Le lendemain Speedo reprend son baluchon, son courage et sa route. Sous les frondaisons un
geai braillard sonne l’alerte, les oiseaux se sont tu. Un rire sardonique retentit dans la forêt, la
ramure des géants frissonne. Agacine la sorcière surgit au coin du bois et ouvre une bouche
édentée.
Je peux te transformer en arbre ou en rocher. Tu resteras figé tout le temps de ton
existence, c’est le sort qui attend les petits garçons désobéissants.
Sa langue fourchue crache tout son fiel. Speedo est terrorisé. Un bruissement d’ailes distrait
la mégère : Zou le hibou se perche sur une souche et nargue la vilaine. Agacine répand sur
l’oiseau de proie son fluide paralysant. Zou s’envole dans les nuages, Agacine à ses trousses.
Épuisé, Speedo hurle, il appelle Léa, son cri se perd dans l’aube naissante, Le petit lapin
malin se réveille en sursaut et bondit à son secours. Il l’invite à le suivre jusqu’à une clairière.
Le jour décline déjà. Un nuage bleu éclate sur la mousse, il pleut une myriade de diamants. À
califourchon sur la branche d’un chêne, un petit lutin rouge arrache à un violon des sonorités
mélancoliques. Dans la clairière jonchée de poussière d’or, des korrigans chantonnent d’une
voix aigrelette et forment une ronde autour d’une roche d’améthyste. Le petit lutin rouge saute
prestement à ses pieds et lui demande la raison de sa présence.
-
Je suis à la recherche du cavalier blanc, il m’est apparu en songe cette nuit.
Les lutins s’esclaffent. Le violoniste souffle sur les pétales d’un bouton d’or, une poudre
légère dessine le chemin. Speedo salue les petits génies de la forêt et s’éloigne en sifflotant.
Un feu-follet imprévisible danse et sautille, il entraîne Speedo dans son sillage. Il virevolte
puis disparaît dans les fourrés.
-
Pourquoi m’abandonnes-tu ? s’inquiète Speedo.
Je suis Éclipse, le jour va se lever, je dois rentrer.
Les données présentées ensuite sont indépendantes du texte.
(** * notion-mcp: a shallow embedding of [server.py]

    The server exposes seven Notion operations as MCP tools.  Python values
    are embedded as the inductive [pyval]; a handler is a computation in a
    small monad that logs the HTTP requests it issues and either returns a
    value or raises; the network is a function from the request to what the
    client observes.  The behaviour of the Python runtime and of the [json]
    and [httpx] libraries that the program calls is written out next to the
    place where the program calls it. *)

From Stdlib Require Import String Ascii.
From Stdlib Require Import List ZArith NArith Lia Bool.
From Stdlib Require Import Floats.SpecFloat DecimalN DecimalPos.
Import ListNotations.

Set Implicit Arguments.
Set Warnings "-register-all".

(** ** Python strings: sequences of code points *)

Definition char := N.
Definition str := list char.

(** The code points of an ASCII literal of the source. *)
Definition lit (s : String.string) : str :=
  map Ascii.N_of_ascii (String.list_ascii_of_string s).
Arguments lit s%_string_scope.

Fixpoint str_eqb (a b : str) : bool :=
  match a, b with
  | [], [] => true
  | x :: a', y :: b' => N.eqb x y && str_eqb a' b'
  | _, _ => false
  end.

Definition str_empty (s : str) : bool :=
  match s with [] => true | _ => false end.

(** [prefix p s]: [s] with the prefix [p] removed, as [s[idx:idx+n] == p]
    followed by [idx + n]. *)
Fixpoint strip_prefix (p s : str) : option str :=
  match p, s with
  | [], _ => Some s
  | x :: p', y :: s' => if N.eqb x y then strip_prefix p' s' else None
  | _ :: _, [] => None
  end.

(** [needle in haystack] for Python strings. *)
Fixpoint contains (needle haystack : str) : bool :=
  match strip_prefix needle haystack with
  | Some _ => true
  | None =>
      match haystack with
      | [] => false
      | _ :: rest => contains needle rest
      end
  end.

(** ** Python values that travel as JSON

    [int] is unbounded; [float] is IEEE binary64, kept as its sign, mantissa
    and exponent; a [dict] keeps its insertion order and its keys are
    strings. *)

Inductive pyval :=
| PNone
| PBool (b : bool)
| PInt (z : Z)
| PFloat (f : spec_float)
| PStr (s : str)
| PList (items : list pyval)
| PDict (entries : list (str * pyval)).

Definition dict := list (str * pyval).

(** Truth value testing ([if x:]). *)
Definition truthy (v : pyval) : bool :=
  match v with
  | PNone => false
  | PBool b => b
  | PInt z => negb (Z.eqb z 0)
  | PFloat (S754_zero _) => false
  | PFloat _ => true
  | PStr s => negb (str_empty s)
  | PList l => match l with [] => false | _ => true end
  | PDict d => match d with [] => false | _ => true end
  end.

(** [d.get(k)] as an option, the first (and in a Python dict the only)
    entry under the key. *)
Fixpoint dict_lookup (d : dict) (k : str) : option pyval :=
  match d with
  | [] => None
  | (k', v) :: rest => if str_eqb k' k then Some v else dict_lookup rest k
  end.

(** [d.get(k, default)] and [d.get(k)], whose default is [None]. *)
Definition dict_get_default (d : dict) (k : str) (default : pyval) : pyval :=
  match dict_lookup d k with Some v => v | None => default end.

Definition dict_get (d : dict) (k : str) : pyval := dict_get_default d k PNone.

(** [d[k] = v]: an existing key keeps its position, a new key goes last. *)
Fixpoint dict_set (d : dict) (k : str) (v : pyval) : dict :=
  match d with
  | [] => [(k, v)]
  | (k', v') :: rest =>
      if str_eqb k' k then (k', v) :: rest else (k', v') :: dict_set rest k v
  end.

(** [d.update(other)] for a mapping [other], and [dict(pairs)]. *)
Definition dict_update (d other : dict) : dict :=
  fold_left (fun acc kv => dict_set acc (fst kv) (snd kv)) other d.

Definition dict_of_pairs (pairs : list (str * pyval)) : dict :=
  dict_update [] pairs.

Definition has_key (d : dict) (k : str) : bool :=
  match dict_lookup d k with Some _ => true | None => false end.

(** ** Decimal and hexadecimal digits *)

Fixpoint uint_chars (u : Decimal.uint) : str :=
  match u with
  | Decimal.Nil => []
  | Decimal.D0 u => 48%N :: uint_chars u
  | Decimal.D1 u => 49%N :: uint_chars u
  | Decimal.D2 u => 50%N :: uint_chars u
  | Decimal.D3 u => 51%N :: uint_chars u
  | Decimal.D4 u => 52%N :: uint_chars u
  | Decimal.D5 u => 53%N :: uint_chars u
  | Decimal.D6 u => 54%N :: uint_chars u
  | Decimal.D7 u => 55%N :: uint_chars u
  | Decimal.D8 u => 56%N :: uint_chars u
  | Decimal.D9 u => 57%N :: uint_chars u
  end.
Lemma dispatch_consistent (e : bool * string) (w : World) :
  Consistent w -> Consistent (dispatch e w).
Proof.
  intros (Heq & Hok & Hlast & Hne & Hall & Hrep).
  unfold dispatch.
  destruct (handleInputAmount_cases (fst e) (snd e) (st w)) as [->|(-> & Hdec & _)].
  - unfold useEffect. cbn [st]. rewrite String.eqb_refl.
    repeat split; assumption.
  - unfold useEffect. cbn [st validAmount].
    destruct (String.eqb_spec (validAmount (st w)) (snd e)) as [E|E].
    + repeat split; cbn [st reported inputValue validAmount]; try assumption.
      now rewrite Hlast.
    + repeat split; cbn [st reported inputValue validAmount].
      * assumption.
      * apply last_last.
      * intros H. now apply app_eq_nil in H.
      * apply Forall_app. split; [assumption | now constructor].
      * apply noRepeat_snoc; [assumption | now rewrite Hlast].
Qed.

(** After any sequence of change events, in any mix of the two modes, the
    text shown is the amount kept, it has the shape of an amount, it is the
    value [onAmountInputChange] was last called with, every value ever
    reported has that shape, and no value is reported twice in a row. *)
Theorem run_consistent (es : list (bool * string)) :
  Consistent (run es mount).
Proof.
  unfold run.
  assert (H : forall w, Consistent w ->
              Consistent (fold_left (fun w e => dispatch e w) es w)).
  { induction es as [|e es IH]; intros w Hw; [exact Hw|].
    cbn [fold_left]. apply IH. now apply dispatch_consistent. }
  apply H. repeat split; try reflexivity; try discriminate.
  now repeat constructor.
Qed.

Lemma dispatch_whole (e : bool * string) (w : World) :
  fst e = true ->
  Forall (fun v => v = "" \/ testInteger v = true) (validAmount (st w) :: reported w) ->
  Forall (fun v => v = "" \/ testInteger v = true)
    (validAmount (st (dispatch e w)) :: reported (dispatch e w)).
Proof.
  intros Hmode Hall. inversion Hall as [|v vs Hv Hvs]; subst.
  unfold dispatch.
  destruct (handleInputAmount_cases (fst e) (snd e) (st w)) as [->|(-> & _ & Hint)].
  - unfold useEffect. cbn [st]. rewrite String.eqb_refl. now constructor.
  - specialize (Hint Hmode). unfold useEffect. cbn [st validAmount].
    destruct (String.eqb (validAmount (st w)) (snd e)); cbn [st reported validAmount].
    + now constructor.
    + constructor; [exact Hint|]. apply Forall_app. split; [exact Hvs | now constructor].
Qed.

(** When every event comes in whole-number mode, the amount kept and every
    value handed to [onAmountInputChange] is empty or the numeral of a
    positive integer. *)
Theorem run_whole_numbers (es : list (bool * string)) :
  Forall (fun e => fst e = true) es ->
  Forall (fun v => v = "" \/ exists n : Z, (0 < n)%Z /\ v = string_of_number n)
    (validAmount (st (run es mount)) :: reported (run es mount)).
Proof.
  intros Hes.
  assert (H : forall w,
              Forall (fun v => v = "" \/ testInteger v = true)
                (validAmount (st w) :: reported w) ->
              Forall (fun v => v = "" \/ testInteger v = true)
                (validAmount (st (fold_left (fun w e => dispatch e w) es w))
                 :: reported (fold_left (fun w e => dispatch e w) es w))).
  { induction Hes as [|e es He Hes IH]; intros w Hw; [exact Hw|].
    cbn [fold_left]. apply IH. now apply dispatch_whole. }
  unfold run. eapply Forall_impl; [|apply H].
  - intros v [->|Hv]; [now left | right; now apply testInteger_numeral].
  - repeat constructor.
Qed.

Lemma run_whole_numbers_witness :
  Forall (fun v => v = "" \/ exists n : Z, (0 < n)%Z /\ v = string_of_number n)
    (validAmount (st (run [(true, "4"); (true, "42"); (true, "042")] mount))
     :: reported (run [(true, "4"); (true, "42"); (true, "042")] mount)).
Proof.
  apply (run_whole_numbers [(true, "4"); (true, "42"); (true, "042")]).
  repeat constructor.
Defined.

End AmountFacts.

(** ** AddressInput: the calls of one event *)

Section AddressFacts.

Variable env : Env.

Lemma lastReported_from (calls : list Call) (acc : option string) :
  fold_left (fun acc c =>
               match c with
               | CallOnAddressInputChange params => Some (ch_address params)
               | _ => acc
               end) calls acc =
  match lastReported calls with
  | Some a => Some a
  | None => acc
  end.
Proof.
  unfold lastReported. revert acc.
  induction calls as [|c calls IH]; intros acc; [reflexivity|].
  cbn [fold_left]. rewrite IH. symmetry. rewrite IH.
  destruct (fold_left _ calls None); [reflexivity|]. now destruct c.
Qed.

Lemma lastReported_app (xs ys : list Call) :
  lastReported (xs ++ ys) =
  match lastReported ys with
  | Some a => Some a
  | None => lastReported xs
  end.
Proof.
  unfold lastReported at 1. rewrite fold_left_app. apply lastReported_from.
Qed.

Lemma handlerCalls_unreported (text : string) :
  lastReported (handlerCalls env text) = None.
Proof.
  unfold handlerCalls.
  destruct (getSatsName env (toLowerCase env text)) as [sn|]; [|reflexivity].
  now destruct (includes (SUPPORTED_DOMAINS env) (suffix sn)).
Qed.

Lemma useEffect_trace_exact (r : State) (w : World) :
  trace (exec (useEffect r) w) = (trace w ++ effectCalls r (st w))%list.
Proof.
  unfold exec, useEffect, effectCalls.
  destruct (String.eqb (validAddress r) (validAddress (st w)));
    [now rewrite app_nil_r | reflexivity].
Qed.

Lemma keystroke_trace (text : string) (w : World) :
  let w' := exec (dispatch env (Keystroke text)) w in
  trace w' = (trace w ++ handlerCalls env text ++ effectCalls (st w) (st w'))%list.
Proof.
  cbv zeta. rewrite dispatch_keystroke, useEffect_trace_exact, useEffect_st.
  rewrite app_assoc. f_equal.
  unfold exec, countKeystroke, handlerCalls.
  destruct (getSatsName env (toLowerCase env text)) as [sn|] eqn:Hname.
  - destruct (includes (SUPPORTED_DOMAINS env) (suffix sn)) eqn:Hsup.
    + now rewrite (handleInputAddress_supported env _ _ sn _ Hname Hsup).
    + rewrite (handleInputAddress_unsupported env _ _ sn _ Hname Hsup).
      cbn [snd trace]. now rewrite app_nil_r.
  - now rewrite (handleInputAddress_address env _ _ _ Hname).
Qed.

Lemma settle_world (l : Lookup) (p : Settled (option Inscription)) (w : World) :
  inflight (exec (settle env l p) w) = inflight w /\
  trace (exec (settle env l p) w) = trace w /\
  searching (st (exec (settle env l p) w)) = false.
Proof.
  unfold exec. destruct p as [[insc|]|message].
  - destruct (Z.lt_ge_cases (utxoConfirmation insc) (SAFE_DOMAIN_CONFIRMATION env)).
    + rewrite settle_unconfirmed by assumption. repeat split.
    + rewrite settle_confirmed by assumption. repeat split.
  - rewrite settle_notFound. repeat split.
  - rewrite settle_rejected. repeat split.
Qed.

Lemma settles_world (i : nat) (l : Lookup) (p : Settled (option Inscription))
    (w : World) :
  nth_error (inflight w) i = Some l ->
  let w' := exec (dispatch env (Settles i p)) w in
  inflight w' = removeAt i (inflight w) /\
  trace w' = (trace w ++ effectCalls (st w) (st w'))%list /\
  searching (st w') = false.
Proof.
  intros Hl. cbv zeta. rewrite (dispatch_settles env i l p w Hl).
  rewrite useEffect_inflight, useEffect_trace_exact, useEffect_st.
  set (v := {| st := st w; inflight := removeAt i (inflight w);
               trace := trace w; keystrokes := keystrokes w |}).
  destruct (settle_world l p v) as (Hin & Htr & Hs).
  rewrite Hin, Htr, Hs. repeat split.
Qed.

Lemma settles_missing (i : nat) (p : Settled (option Inscription)) (w : World) :
  nth_error (inflight w) i = None ->
  exec (dispatch env (Settles i p)) w = w.
Proof.
  intros Hl. unfold dispatch, exec, bind, getState, takeLookup, ret, useEffect.
  rewrite Hl. cbn [snd st]. rewrite String.eqb_refl. cbn [snd].
  assert (Hsame : forall (xs : list Lookup) n, nth_error xs n = None -> removeAt n xs = xs).
  { induction xs as [|x xs IH]; intros [|n] H; cbn in *; try reflexivity;
      [discriminate | now rewrite IH]. }
  rewrite (Hsame _ _ Hl). now destruct w.
Qed.

End AddressFacts.

(** ** AddressInput: single events *)

Section AddressEvents.

Variable env : Env.

(** A text that is not a name and that the validator accepts becomes the
    valid address as typed: the validator is asked once, with the text as
    typed, the resolver is not asked and no lookup starts, every other cell
    is neutral, and [onAddressInputChange] is called, with the text, no
    domain and no record, unless the text was the valid address already. *)
Theorem valid_address_keystroke (text : string) (w : World) :
  getSatsName env (toLowerCase env text) = None ->
  isValid env text = true ->
  let w' := exec (dispatch env (Keystroke text)) w in
  st w' = withValidAddress text (cleared text (searching (st w))) /\
  inflight w' = inflight w /\
  callsSince w w' =
    CallIsValid text ::
    (if String.eqb (validAddress (st w)) text then []
     else [CallOnAddressInputChange
             {| ch_address := text; ch_domain := ""; ch_inscription := None |}]).
Proof.
  intros Hname Hvalid. cbv zeta.
  assert (Hst : st (exec (dispatch env (Keystroke text)) w) =
                withValidAddress text (cleared text (searching (st w))))
    by (now rewrite keystroke_st, Hname, Hvalid).
  split; [exact Hst | split].
  - rewrite keystroke_inflight, Hname. apply app_nil_r.
  - apply callsSince_app. pose proof (keystroke_trace env text w) as Htr.
    cbv zeta in Htr. rewrite Htr, Hst. unfold handlerCalls. rewrite Hname.
    reflexivity.
Qed.

(** A text that is not a name and that the validator rejects sets the
    format error and nothing else: the resolver is not asked, and
    [onAddressInputChange] is called, with the empty address, exactly when
    there was a valid address before. *)
Theorem invalid_address_keystroke (text : string) (w : World) :
  getSatsName env (toLowerCase env text) = None ->
  isValid env text = false ->
  let w' := exec (dispatch env (Keystroke text)) w in
  st w' = withFormatError "Recipient address is invalid"
            (cleared text (searching (st w))) /\
  inflight w' = inflight w /\
  callsSince w w' =
    CallIsValid text ::
    (if String.eqb (validAddress (st w)) "" then []
     else [CallOnAddressInputChange
             {| ch_address := ""; ch_domain := ""; ch_inscription := None |}]).
Proof.
  intros Hname Hvalid. cbv zeta.
  assert (Hst : st (exec (dispatch env (Keystroke text)) w) =
                withFormatError "Recipient address is invalid"
                  (cleared text (searching (st w))))
    by (now rewrite keystroke_st, Hname, Hvalid).
  split; [exact Hst | split].
  - rewrite keystroke_inflight, Hname. apply app_nil_r.
  - apply callsSince_app. pose proof (keystroke_trace env text w) as Htr.
    cbv zeta in Htr. rewrite Htr, Hst. unfold handlerCalls. rewrite Hname.
    reflexivity.
Qed.

(** Handling the same text a second time leaves the state as the first time
    left it and does not call [onAddressInputChange]; the validator or the
    resolver is asked again, nothing is remembered from the first time. *)
Theorem keystroke_repeated (text : string) (w : World) :
  let w1 := exec (dispatch env (Keystroke text)) w in
  let w2 := exec (dispatch env (Keystroke text)) w1 in
  st w2 = st w1 /\
  callsSince w1 w2 = handlerCalls env text /\
  length (inflight w2) - length (inflight w1) =
    length (inflight w1) - length (inflight w).
Proof.
  cbv zeta.
  assert (Hst : st (exec (dispatch env (Keystroke text))
                      (exec (dispatch env (Keystroke text)) w)) =
                st (exec (dispatch env (Keystroke text)) w)).
  { rewrite (keystroke_st env text (exec (dispatch env (Keystroke text)) w)).
    rewrite (keystroke_st env text w).
    destruct (getSatsName env (toLowerCase env text)) as [sn|].
    - now destruct (includes (SUPPORTED_DOMAINS env) (suffix sn)).
    - now destruct (isValid env text). }
  split; [exact Hst | split].
  - apply callsSince_app.
    pose proof (keystroke_trace env text (exec (dispatch env (Keystroke text)) w)) as Htr.
    cbv zeta in Htr. rewrite Htr, Hst. unfold effectCalls.
    now rewrite String.eqb_refl, app_nil_r.
  - rewrite !keystroke_inflight, !length_app.
    destruct (getSatsName env (toLowerCase env text)) as [sn|];
      [destruct (includes (SUPPORTED_DOMAINS env) (suffix sn))|];
      cbn [length]; lia.
Qed.

(** When a supported name is typed and its lookup settles before anything
    else happens, the state that results depends on the text and on the
    result only, not on what was typed, shown or in flight before; typing
    the same name again with the same result therefore gives the same
    state. *)
Theorem resolution_history_free (text : string) (sn : SatsName)
    (p : Settled (option Inscription)) (w v : World) :
  getSatsName env (toLowerCase env text) = Some sn ->
  includes (SUPPORTED_DOMAINS env) (suffix sn) = true ->
  st (exec (dispatch env (Settles (length (inflight w)) p))
        (exec (dispatch env (Keystroke text)) w)) =
  st (exec (dispatch env (Settles (length (inflight v)) p))
        (exec (dispatch env (Keystroke text)) v)).
Proof.
  intros Hname Hsup.
  now rewrite !(keystroke_settle_st env text sn p _ Hname Hsup).
Qed.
Au milieu de la sente, un rocher rouge obstrue le passage. Tapie derrière la pierre, Agacine
profère des incantations vénéneuses. Le loup est transformé en arbrisseau rabougri, Léa
survient, use de sa magie mais se fige à son tour en statue d’albâtre. Le cri diabolique de la
sorcière se propage jusqu'à la clairière, les petits lutins ont pressenti le drame. De son archet
d’ivoire, le lutin rouge effleure les cordes du violon.
Zou alerté accourt, se met en quête du cavalier blanc et s’envole dans la profondeur des
nuages, il croise une étoile, le cavalier majestueux apparaît. Il a la gueule d’un loup fier,i. Zou
monte en croupe. Le ciel mugit de colère, l’équipage se pose près de la pierre maudite.
L’arbrisseau chétif se mue en chien éclopé, la statue vole en éclats. Dans la corolle d’une
jonquille une princesse s’éveille.
Le chien arpente monts et vallées, franchit marais et rivières et parvient à bout de souffle à
une réserve. Des loups y sont parqués. Se dérobant à la vue du gardien, il s’approche du
grillage. Les loups flairent l’intrus. Le chien montre des crocs nacrés, acérés, bavant de rage.
Le ciel s’obscurcit, une pluie de comètes sillonne la voûte des étoiles. Le chien scrute
l’immensité, il cherche la constellation du loup. Le cavalier blanc descend des nues. De ses
bras vigoureux, il enserre le vieux chien, le soulage de sa pelisse. Le prince des monts, altier
et conquérant est né. Son regard clair et sa robe immaculée forcent le respect. Les loups
s’inclinent .Dans le lointain le hurlement chevrotant d’une louve sonne le départ. La meute
s’ébranle, traverse la forêt aux sortilèges. Des flocons de lys couvrent la campagne.